__WORK ITEM__.
Would you please copy each line of the data in which the string "EqDecision" occurs?

__RECORD EXCERPTS__.
(* ===== verification/FileHeader.v ===== *)
(** Checksummed files (codec/serialize.rs): the header in its two live formats, its
    validation, writing of a value with a header, and the two readers, of a file and
    of a mapped slice. *)

From stdpp Require Import base gmap strings list pretty.
From S2P Require Import Prelude Kv ZoneMap Disk VisFile.

Local Open Scope Z_scope.
Local Open Scope rd_scope.

(** * Format *)

Definition MAX_PAYLOAD_SIZE : Z := 256 * 1024 * 1024.
Definition MAGIC_ZONE : bytes := as_bytes "ZONE".
Definition HEADER_SIZE_V1 : nat := 28.
Definition HEADER_SIZE_V3 : nat := 36.
Definition CHECKSUM_PAYLOAD_ONLY : Z := 0.
Definition CHECKSUM_HEADER_PLUS_PAYLOAD : Z := 1.
Definition FLAG_EXTENDED_CHECKSUM : Z := 1.
Definition CURRENT_VERSION : Z := 3.

Record FileHeader := {
  magic : bytes;
  version : Z;
  flags : Z;
  checksum_type : Z;
  header_crc : Z;
  checksum : Z;
  payload_size : Z
}.

Definition is_extended_format (h : FileHeader) : bool :=
  (3 <=? version h) || ((version h =? 2) && negb (Z.land (flags h) FLAG_EXTENDED_CHECKSUM =? 0)).

(** [{:0w$x}], and [{:4?}] of an array, which pads every element *)
Definition pad (c : string) (w : nat) (s : string) : string := Nat.iter (w - String.length s) (String.append c) s.
Definition hex_padded (w : nat) (z : Z) : string := pad "0" w (hex_go 16 z "").
Definition debug_magic (m : bytes) : string := "[" +:+ String.concat ", " ((λ b, pad " " 4 (pretty b)) <$> m) +:+ "]".

Definition validate_magic (h : FileHeader) (expected : bytes) : result CodecError unit :=
  if bool_decide (magic h = expected) then Ok tt
  else Err (CDecode ("magic mismatch: expected " +:+ debug_magic expected +:+ ", got " +:+ debug_magic (magic h))).
Definition v2_error : CodecError := CDecode "v2 format is deprecated and broken — upgrade to v3".
Definition validate_version (h : FileHeader) : result CodecError unit :=
  if CURRENT_VERSION <? version h
  then Err (CDecode ("unsupported version: " +:+ pretty (version h) +:+ " (max: " +:+ pretty CURRENT_VERSION +:+ ")"))
  else if version h =? 2 then Err v2_error else Ok tt.

Definition header_only_bytes_v3 (h : FileHeader) : bytes :=
  magic h ++ to_le_bytes 4 (version h) ++ to_le_bytes 4 (flags h) ++ to_le_bytes 4 (checksum_type h) ++ to_le_bytes 8 (payload_size h).
Definition as_bytes_v1 (h : FileHeader) : bytes :=
  magic h ++ to_le_bytes 4 (version h) ++ to_le_bytes 4 (flags h) ++ to_le_bytes 8 (checksum h) ++ to_le_bytes 8 (payload_size h).
Definition as_bytes_v3 (h : FileHeader) : bytes :=
  magic h ++ to_le_bytes 4 (version h) ++ to_le_bytes 4 (flags h) ++ to_le_bytes 4 (checksum_type h) ++ to_le_bytes 4 (header_crc h) ++
  to_le_bytes 8 (checksum h) ++ to_le_bytes 8 (payload_size h).
Definition header_as_bytes (h : FileHeader) : bytes := if version h =? 1 then as_bytes_v1 h else as_bytes_v3 h.

(** [&slice[i..j]] *)
Definition slice (i j : nat) (l : bytes) : bytes := take (j - i) (drop i l).
Definition from_bytes_v1 (l : bytes) : result CodecError FileHeader :=
  if zlen l <? 28 then Err (CDecode ("v1 header too short: " +:+ pretty (zlen l) +:+ " < 28 bytes")) else
  Ok {| magic := slice 0 4 l; version := from_le_bytes (slice 4 8 l); flags := from_le_bytes (slice 8 12 l);
        checksum_type := CHECKSUM_PAYLOAD_ONLY; header_crc := 0; checksum := from_le_bytes (slice 12 20 l);
        payload_size := from_le_bytes (slice 20 28 l) |}.
Definition from_bytes_v3 (l : bytes) : result CodecError FileHeader :=
  if zlen l <? 36 then Err (CDecode ("v3 header too short: " +:+ pretty (zlen l) +:+ " < 36 bytes")) else
  Ok {| magic := slice 0 4 l; version := from_le_bytes (slice 4 8 l); flags := from_le_bytes (slice 8 12 l);
        checksum_type := from_le_bytes (slice 12 16 l); header_crc := from_le_bytes (slice 16 20 l);
        checksum := from_le_bytes (slice 20 28 l); payload_size := from_le_bytes (slice 28 36 l) |}.
Definition header_from_bytes (l : bytes) : result CodecError FileHeader :=
  if zlen l <? 8 then Err (CDecode "header too short") else
  let v := from_le_bytes (slice 4 8 l) in
  if v =? 2 then Err v2_error else if v =? 1 then from_bytes_v1 l else from_bytes_v3 l.

Section checksums.
Context `{Crc32}.
Definition compute_header_crc (h : FileHeader) : Z := crc32 0 (header_only_bytes_v3 h).
Definition validate_header_checksum (h : FileHeader) : result CodecError unit :=
  if version h =? 1 then Ok tt else if version h =? 2 then Err v2_error else
  let computed := compute_header_crc h in
  if computed =? header_crc h then Ok tt
  else Err (CDecode ("header checksum mismatch: expected " +:+ hex_padded 8 (header_crc h) +:+ ", computed " +:+ hex_padded 8 computed)).
Definition validate_checksum (h : FileHeader) (payload : bytes) : result CodecError unit :=
  let computed := crc32 0 payload in
  if computed =? checksum h then Ok tt
  else Err (CDecode ("checksum mismatch: expected " +:+ hex_padded 16 (checksum h) +:+ ", computed " +:+ hex_padded 16 computed)).
Definition validate (h : FileHeader) (expected : bytes) (payload : bytes) : result CodecError unit :=
  _ <-? validate_magic h expected; _ <-? validate_version h; _ <-? validate_header_checksum h; validate_checksum h payload.

Definition header_new_v1 (m : bytes) (size sum : Z) : FileHeader :=
  {| magic := m; version := 1; flags := 0; checksum_type := CHECKSUM_PAYLOAD_ONLY; header_crc := 0; checksum := sum; payload_size := size |}.
Definition header_new_v3 (m : bytes) (size sum : Z) : FileHeader :=
  let h crc := {| magic := m; version := CURRENT_VERSION; flags := FLAG_EXTENDED_CHECKSUM; checksum_type := CHECKSUM_HEADER_PLUS_PAYLOAD;
                  header_crc := crc; checksum := sum; payload_size := size |} in
  h (compute_header_crc (h 0)).
Record GranuleZoneMapData := { zd_column_name : string; zd_num_granules : Z; zd_block_size : Z; zd_granules : list InlineGranuleStats }.
#[export] Instance inline_stats_eq : EqDecision InlineGranuleStats. Proof. solve_decision. Defined.
#[export] Instance zone_data_eq : EqDecision GranuleZoneMapData. Proof. solve_decision. Defined.
(** Whether the bounds of a granule exclude a range; an empty bound excludes nothing. *)
Definition granule_excludes (g : InlineGranuleStats) (pred_min pred_max : bytes) : bool :=
  match ig_max g with Some m => negb (bool_decide (m = [])) && ltb m pred_min | None => false end ||
  match ig_min g with Some m => negb (bool_decide (m = [])) && ltb pred_max m | None => false end.
Definition data_may_overlap (z : GranuleZoneMapData) (pred_min pred_max : bytes) : bool :=
  existsb (λ g, negb (granule_excludes g pred_min pred_max)) (zd_granules z).
Definition granule_may_overlap (z : GranuleZoneMapData) (idx : nat) (pred_min pred_max : bytes) : bool :=
  match zd_granules z !! idx with Some g => negb (granule_excludes g pred_min pred_max) | None => true end.
Definition total_rows (z : GranuleZoneMapData) : Z := foldr (λ g n, ig_row_count g + n) 0 (zd_granules z).
Definition zone_builder_finalize (column_name : string) (block_size : Z) (granules : list InlineGranuleStats) : GranuleZoneMapData :=
  {| zd_column_name := column_name; zd_num_granules := wrap32 (zlen granules); zd_block_size := block_size; zd_granules := granules |}.

(** [From<ZoneMapStats>], over minimum, maximum and null count of each column *)
Definition granule_of_column (i : nat) (c : option bytes * option bytes * Z) : InlineGranuleStats :=
  let g := granule_stats_new (wrap32 (Z.of_nat i)) 8192 in
  let g := match c.1.1 with Some m => update_min g m | None => g end in
  let g := match c.1.2 with Some m => update_max g m | None => g end in
  update_null_count g c.2.
Definition data_of_stats (columns : list (option bytes * option bytes * Z)) : GranuleZoneMapData :=
  zone_builder_finalize "unknown" 8192 (imap granule_of_column columns).

Section open.
Context `{Crc32} `{!Codec GranuleZoneMapData}.
Definition MmappedZoneMap_open (path : string) : io RockDuckError (MmapFile * GranuleZoneMapData) :=
  f <-! mmap_open path;
  l <-! io_lift (slice_at f 0 (zlen (mf_content f)));
  payload <-! io_lift (codec_err (extract_payload_from_mmap l MAGIC_ZONE));
  z <-! io_lift (codec_err (decode payload));
  io_ret (f, z).
End open.

(** * The cache of handles (file_manager.rs) *)

(** Handles are shared objects: [fm_heap] holds them by identity. *)
Record FileHandle := { fh_path : string; fh_ref_count : Z; fh_size : Z; fh_mmap : option MmapFile }.
Record FileManager := { fm_heap : list FileHandle; fm_handles : gmap string nat; fm_readers : gmap string MmapFile }.
Definition fm_new : FileManager := {| fm_heap := []; fm_handles := ∅; fm_readers := ∅ |}.
Definition set_count (h : FileHandle) (n : Z) : FileHandle := {| fh_path := fh_path h; fh_ref_count := n; fh_size := fh_size h; fh_mmap := fh_mmap h |}.
(** A new handle starts with one reference and is acquired once more when cached. *)
Definition fm_cache (m : FileManager) (path : string) (h : FileHandle) : FileManager * nat :=
  ({| fm_heap := fm_heap m ++ [set_count h (fh_ref_count h + 1)]; fm_handles := <[path := length (fm_heap m)]> (fm_handles m); fm_readers := fm_readers m |},
   length (fm_heap m)).
Definition fm_open (m : FileManager) (path : string) : io RockDuckError (FileManager * nat) :=
  match fm_handles m !! path with
  | Some id => io_ret (m, id)
  | None =>
      l <-! io_map_err err_io (fs_read path);
      io_ret (fm_cache m path {| fh_path := path; fh_ref_count := 1; fh_size := zlen l; fh_mmap := None |})
  end.
(** The file is mapped also when a handle is cached; that one is returned as it is. *)
Definition fm_open_mmap (m : FileManager) (path : string) : io RockDuckError (FileManager * nat) :=
  f <-! mmap_open path;
  match fm_handles m !! path with
  | Some id => io_ret (m, id)
  | None => io_ret (fm_cache m path {| fh_path := path; fh_ref_count := 1; fh_size := zlen (mf_content f); fh_mmap := Some f |})
  end.
Definition fm_open_reader (m : FileManager) (path : string) : io RockDuckError (FileManager * MmapFile) :=
  f <-! mmap_open path;
  match fm_readers m !! path with
  | Some r => io_ret (m, r)
  | None => io_ret ({| fm_heap := fm_heap m; fm_handles := fm_handles m; fm_readers := <[path := f]> (fm_readers m) |}, f)
  end.
Definition fm_close (m : FileManager) (path : string) : FileManager :=
  match fm_handles m !! path with
  | Some id => {| fm_heap := alter (λ h, set_count h (fh_ref_count h - 1)) id (fm_heap m); fm_handles := delete path (fm_handles m); fm_readers := fm_readers m |}
  | None => m
  end.
Definition fm_close_reader (m : FileManager) (path : string) : FileManager :=
  {| fm_heap := fm_heap m; fm_handles := fm_handles m; fm_readers := delete path (fm_readers m) |}.

(** * Proofs *)

(** ** Mapped writers *)

(** Chunks written one after the other from [offset] on. *)
Fixpoint write_chunks (w : MmapWriter) (offset : Z) (chunks : list bytes) : io RockDuckError MmapWriter :=
  match chunks with
  | [] => io_ret w
  | c :: cs => w <-! writer_write_at w offset c; write_chunks w (offset + zlen c) cs
  end.
Lemma overwrite_next (done data rest : bytes) : (length data ≤ length rest)%nat →
  overwrite (length done) data (done ++ rest) = (done ++ data) ++ drop (length data) rest.
Proof.
  intros Hl. unfold overwrite. rewrite take_app_length, drop_app_ge by lia. rewrite <- app_assoc. f_equal. f_equal. f_equal. lia.
Qed.
Lemma write_chunks_files chunks w d done rest : disk_files d !! mw_path w = Some (done ++ rest) → mw_data_len w = zlen done →
  mw_len w = zlen (done ++ rest) → mw_len w ≤ u64_max → zlen (concat chunks) ≤ zlen rest →
  ∃ w' d', io_returns (write_chunks w (zlen done) chunks) d w' d' ∧ mw_path w' = mw_path w ∧ mw_data_len w' = zlen (done ++ concat chunks) ∧
    disk_files d' !! mw_path w = Some ((done ++ concat chunks) ++ drop (length (concat chunks)) rest) ∧ disk_faults d' = disk_faults d.
Proof.
  revert w d done rest. induction chunks as [|c cs IH]; intros w d done rest Hf Hd Hn Hm Hl; cbn [write_chunks concat].
  - exists w, d. rewrite app_nil_r, drop_0. by split_and!.
  - cbn [concat] in Hl. unfold zlen in *. rewrite length_app in Hl, Hn.
    destruct (IH {| mw_path := mw_path w; mw_len := mw_len w; mw_data_len := Z.max (mw_data_len w) (Z.of_nat (length done) + Z.of_nat (length c)) |}
      {| disk_files := alter (overwrite (length done) c) (mw_path w) (disk_files d); disk_faults := disk_faults d |} (done ++ c) (drop (length c) rest))
      as (w' & d' & Hr & Hp & Hdl & Hfs & Hfa); cbn [mw_path mw_len mw_data_len disk_files disk_faults] in *.
    + rewrite lookup_alter_eq, Hf. cbn. f_equal. apply overwrite_next. lia.
    + rewrite length_app. lia.
    + rewrite !length_app, length_drop. lia.
    + done.
    + rewrite length_drop. lia.
    + exists w', d'. split_and!; [|done| |by rewrite Hfs, <- !app_assoc, length_app, drop_drop|done].
      * apply io_returns_bind. eexists _, _. split; [|rewrite length_app, Nat2Z.inj_add in Hr; exact Hr].
        unfold writer_write_at, zlen. rewrite !(proj2 (Z.ltb_ge _ _)) by lia. rewrite Nat2Z.id. reflexivity.
      * rewrite Hdl, !length_app. lia.
Qed.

__WORKED SOLUTION__.
#[export] Instance inline_stats_eq : EqDecision InlineGranuleStats. Proof. solve_decision. Defined.
#[export] Instance zone_data_eq : EqDecision GranuleZoneMapData. Proof. solve_decision. Defined.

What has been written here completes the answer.